This reader’s onset health issues prevented him from building his guitar alongside his luthier friend, but in the end, his friend’s guidance helped produce the perfect headstockless guitar.
This guitar began a year ago as a concept to make a guitar with a luthier friend who was going to be moving away. So, I had a time constraint. He and I would frequently go mountain biking, design and build biking trails, and played in a band together—until, eight years ago, I started to have chronic health problems, which forced me to quit all of those activities.
A collaboration at my friend’s well-equipped workshop was nixed immediately, mainly due to my health, but also because his free time became limited, since his schedule was occupied with his full-time job and his project of building a house. As a result, the teamwork/consulting was going to have to take place via email.
My friend started me off with a very nice neck-blank sandwich of walnut and maple (from a tree that fell across one of our mountain-bike trails—bonus!) and a severely warped neck that was the donor for the fretboard and truss rod.
Ready for some headless hammer-ons.
I planned to copy a Traveler Ultra-Light Edge, which has an ingeniously designed tuning configuration and two-layer plywood body. But, by the time I finished carving the neck, I had decided that I would not be happy with a guitar body as small as the Traveler. I needed something more shapely and comfortable. The Ovation Breadwinner/Deacon shape won over a Klein Headless or Abasi Larada, both close runners-up.
The body took much longer to make than I anticipated. The in-body tuner arrangement is ideal for CNC fabrication, but it required a lot of planning and skill to make by hand. The body consists of two ¾″-thick pieces of plywood, so it was very convenient to chamber the insides before gluing them together. I mixed my own wipe-on polyurethane and added artist oil paint for a translucent tint. The finish was delayed by a month of frustration with inferior solvents due to new state VOC (Volatile Organic Compound) laws. My health limits my driving to only a few miles at a time, so I had to wait a couple of weeks until an anonymous helper could do a “moonshiner run” to a neighboring state for the good stuff (cue “Red Barchetta,” or more like “Blue Honda Fit!”).
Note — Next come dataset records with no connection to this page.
(** ** Paging through the chunks of a project *)

(** Cutting a list into pieces of [b] elements and gluing the pieces
    gives the list back. *)
Lemma pieces_concat {A} (b : nat) :
  (0 < b)%nat ->
  forall (n : nat) (l : list A),
  (length l <= n * b)%nat ->
  concat (map (fun k => take b (drop (k * b) l)) (seq 0 n)) = l.
Proof.
  intros Hb. induction n as [|n IH]; intros l Hl.
  - destruct l; [reflexivity | simpl in Hl; lia].
  - rewrite <- cons_seq, <- fmap_S_seq. simpl.
    rewrite drop_0.
    change (map ?f (S <$> ?l)) with (map f (map S l)).
    rewrite map_map.
    rewrite (map_ext _ (fun k => take b (drop (k * b) (drop b l)))).
    2:{ intros k. rewrite drop_drop. repeat f_equal; lia. }
    rewrite IH by (rewrite length_drop; lia).
    apply take_drop.
Qed.

(** X24: the query of [get_project_chunks] has no [ORDER BY]. With a
    positive page size and whatever order the engine scans in, every
    page from page 1 on is returned without error and without changing
    the table, holds at most [page_size] chunks, which are different
    rows of the project, and is empty once the offset has passed the
    number of the project's chunks. When every page is read in one and
    the same order, the pages 1 to [n], glued, are the chunks of the
    project in that order as soon as [n] pages can hold them. *)
Theorem pages_cover_under_one_order (tbl : ChunkModel.chunks_table)
    (project_id page_size : Z) :
  0 < page_size ->
  (forall (scan : ChunkModel.row_order) (page_no : Z),
      (forall l, scan l ≡ₚ l) ->
      1 <= page_no ->
      exists rows,
        ChunkModel.get_project_chunks scan project_id page_no page_size tbl
        = (Ok rows, tbl)
        /\ Z.of_nat (length rows) <= page_size
        /\ rows ⊆+ ChunkModel.of_project project_id tbl
        /\ Forall (fun c => ChunkModel.chunk_project_id c = project_id) rows
        /\ (Z.of_nat (length (ChunkModel.of_project project_id tbl))
            <= (page_no - 1) * page_size -> rows = []))
  /\ forall (scan : ChunkModel.row_order) (n : nat),
       (forall l, scan l ≡ₚ l) ->
       Z.of_nat (length (ChunkModel.of_project project_id tbl))
       <= Z.of_nat n * page_size ->
       concat (map (fun k => page_rows scan tbl project_id (Z.of_nat k + 1)
                               page_size) (seq 0 n))
       = scan (ChunkModel.of_project project_id tbl)
       /\ concat (map (fun k => page_rows scan tbl project_id (Z.of_nat k + 1)
                                  page_size) (seq 0 n))
          ≡ₚ ChunkModel.of_project project_id tbl.
Proof.
  intros Hsize.
  assert (Hrun : forall scan page_no, 1 <= page_no ->
            ChunkModel.get_project_chunks scan project_id page_no page_size tbl
            = (Ok (take (Z.to_nat page_size)
                     (drop (Z.to_nat ((page_no - 1) * page_size))
                        (scan (ChunkModel.of_project project_id tbl)))), tbl)).
  { intros scan page_no Hno. unfold ChunkModel.get_project_chunks.
    assert (H1 : ((page_no - 1) * page_size <? 0) = false)
      by (apply Z.ltb_ge; nia).
    assert (H2 : (page_size <? 0) = false) by (apply Z.ltb_ge; lia).
    rewrite H1, H2. reflexivity. }
  split.
  - intros scan page_no Hscan Hno. eexists. split; [apply Hrun; exact Hno|].
    assert (Hsub : take (Z.to_nat page_size)
                     (drop (Z.to_nat ((page_no - 1) * page_size))
                        (scan (ChunkModel.of_project project_id tbl)))
                   ⊆+ ChunkModel.of_project project_id tbl).
    { rewrite <- (Hscan (ChunkModel.of_project project_id tbl)) at 2.
      apply sublist_submseteq.
      etransitivity; [apply sublist_take | apply sublist_drop]. }
    split; [rewrite length_take; lia|]. split; [exact Hsub|]. split.
    + apply Forall_forall. intros c Hc.
      apply (elem_of_submseteq _ _ _ Hc) in Hsub.
      unfold ChunkModel.of_project in Hsub.
      apply list_elem_of_filter in Hsub. destruct Hsub as [Hp _]. exact Hp.
    + intros Hpast. rewrite drop_ge; [apply take_nil|].
      rewrite (Permutation_length (Hscan _)). nia.
  - intros scan n Hscan Hn.
    assert (Hglue : concat (map (fun k => page_rows scan tbl project_id
                                            (Z.of_nat k + 1) page_size)
                              (seq 0 n))
                    = scan (ChunkModel.of_project project_id tbl)).
    { rewrite (map_ext _ (fun k => take (Z.to_nat page_size)
                                     (drop (k * Z.to_nat page_size)
                                        (scan (ChunkModel.of_project
                                                 project_id tbl))))).
      + apply pieces_concat; [lia|].
        rewrite (Permutation_length (Hscan _)). nia.
      + intros k. unfold page_rows. rewrite Hrun by lia.
        repeat f_equal. nia. }
    split; [exact Hglue|]. rewrite Hglue. apply Hscan.
Qed.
“The body is lightweight, resonant, well-balanced, and very comfortable in both casual and classical playing positions.”
The circuit consists of a volume pot with a treble-bleed filter and a flush-mounted toggle switch for selecting single-, series-, or parallel-coils. The bare aluminum pieces (string-anchor headpiece, humbucker surround, string-roller mounts, and engine-turned neck plate and cavity covers) were made by hand using aluminum scraps. The volume knob is aluminum and zebra wood.
I am very happy with the result. The body is lightweight, resonant, well-balanced, and very comfortable in both casual and classical playing positions. It sounds great, and I love the translucent red color that accentuates the plywood contours. Although I didn’t get to make sawdust with my friend, he gave me plenty of advice during the process, and the neck is made from materials that he contributed, so I consider that a success.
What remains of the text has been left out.